Si había alguien que podía ayudarle, ése era Schönbach. Conocía a Martina Kluge desde hacía años, había trabajado en estrecha relación con ella, incluso habían ido a cenar juntos a un buen restaurante hacía poco. A esos sitios no se iba con una empleada que fuera una completa desconocida. A lo mejor Schönbach sabía algo sobre Martina que pudiera explicar su conducta. Además, el cirujano debía estar interesado en que encontraran al asesino de su mujer, así que Costa empezó a preparar su conversación con Schönbach.

Era necesario que mostrara una actitud positiva frente a él si quería conseguir su ayuda. «Tienen que imaginarse gráficamente el resultado que quieren obtener», les había enseñado el psicólogo de la policía en la Academia. De modo que Costa intentó imaginarse que Schönbach lo recibía sonriente y con los brazos abiertos.

No dejaba de intentarlo, pero le resultaba tan difícil que al final se quedó dormido.
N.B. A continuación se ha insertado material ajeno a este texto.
(** * Browser-driven extraction and inference workers

    A shallow embedding of the three Cloudflare Workers of this repository:

    - [src/index.ts]: the analyse / summarise / extract handler
      ([RequestSchema], [launchAndNavigate], [fetch]);
    - the assistant worker: its [fetch] with the preflight, the
      [/generate], [/feedback] and [/analyze-link] branches and the 404;
    - the structured-extraction worker ([fetch] and [getLLMResult]).

    JavaScript strings are sequences of UTF-16 code units, JSON values are an
    inductive type, and every remote call (browser, model, HTTP, console) is
    an entry of an explicit trace threaded through a small state-and-exception
    monad.  The answers of the remote services are fields of an environment
    record, so that a handler can be run against any behaviour of the
    services, failures included. *)

From Stdlib Require Import String Ascii ZArith NArith QArith Bool Lia List.
From Stdlib Require Import DecimalString.
Import ListNotations.
Close Scope Q_scope.
Open Scope list_scope.

Set Implicit Arguments.
Set Warnings "-register-all".

(* ================================================================= *)
(** * JavaScript values *)

(** A JavaScript string: its UTF-16 code units. *)
Definition jsstring := list N.

(** A source literal (all literals of the workers are ASCII). *)
Definition js (s : string) : jsstring := map N_of_ascii (list_ascii_of_string s).

Definition jseqb (a b : jsstring) : bool :=
  if list_eq_dec N.eq_dec a b then true else false.

(** [s.substring(0, n)]. *)
Definition substring0 (n : N) (s : jsstring) : jsstring :=
  firstn (N.to_nat n) s.

(** [s.length > n], on code units. *)
Definition longer_than (n : N) (s : jsstring) : bool :=
  (n <? N.of_nat (length s))%N.

(** Line feed, for the [\n] of template literals. *)
Definition LF : jsstring := [10%N].

(** JSON values; numbers are kept exact. *)
Inductive JSON :=
| JNull
| JBool (b : bool)
| JNum (q : Q)
| JStr (s : jsstring)
| JArr (l : list JSON)
| JObj (fields : list (jsstring * JSON)).

(** A JavaScript value that may be [undefined]. *)
Definition jsval := option JSON.
Definition undefined : jsval := None.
A las nueve de la mañana siguiente, Costa cogió el tranvía que iba del aeropuerto al centro de Múnich. El fiscal Rabal esperaba su llamada a las diez para impedir la excarcelación de Martina Kluge, pero Costa decidió no llamar hasta que no tuviera claro qué tipo de criminal era aquella mujer.

Bajó en Marienplatz, subió corriendo la escalera de la estación y al llegar arriba se detuvo un instante a contemplar el carillón de la torre del ayuntamiento. Después pasó por delante de la tienda de exquisiteces Dallmayr, cuyos escaparates estaban repletos de torres de latas azules de caviar de beluga. El capitán miró un momento al Franziskaner, la famosa cervecería, y pensó si tendría tiempo de comerse una salchicha blanca de Baviera, pero después pensó que llegaba tarde, torció hacia la derecha por Maximilianstraße y pasó por delante de Mooshammer para llegar a la consulta de Schönbach.

Costa lo había llamado nada más hablar con Rabal y había quedado con él a las once. Eran las once menos cinco cuando entró en la consulta.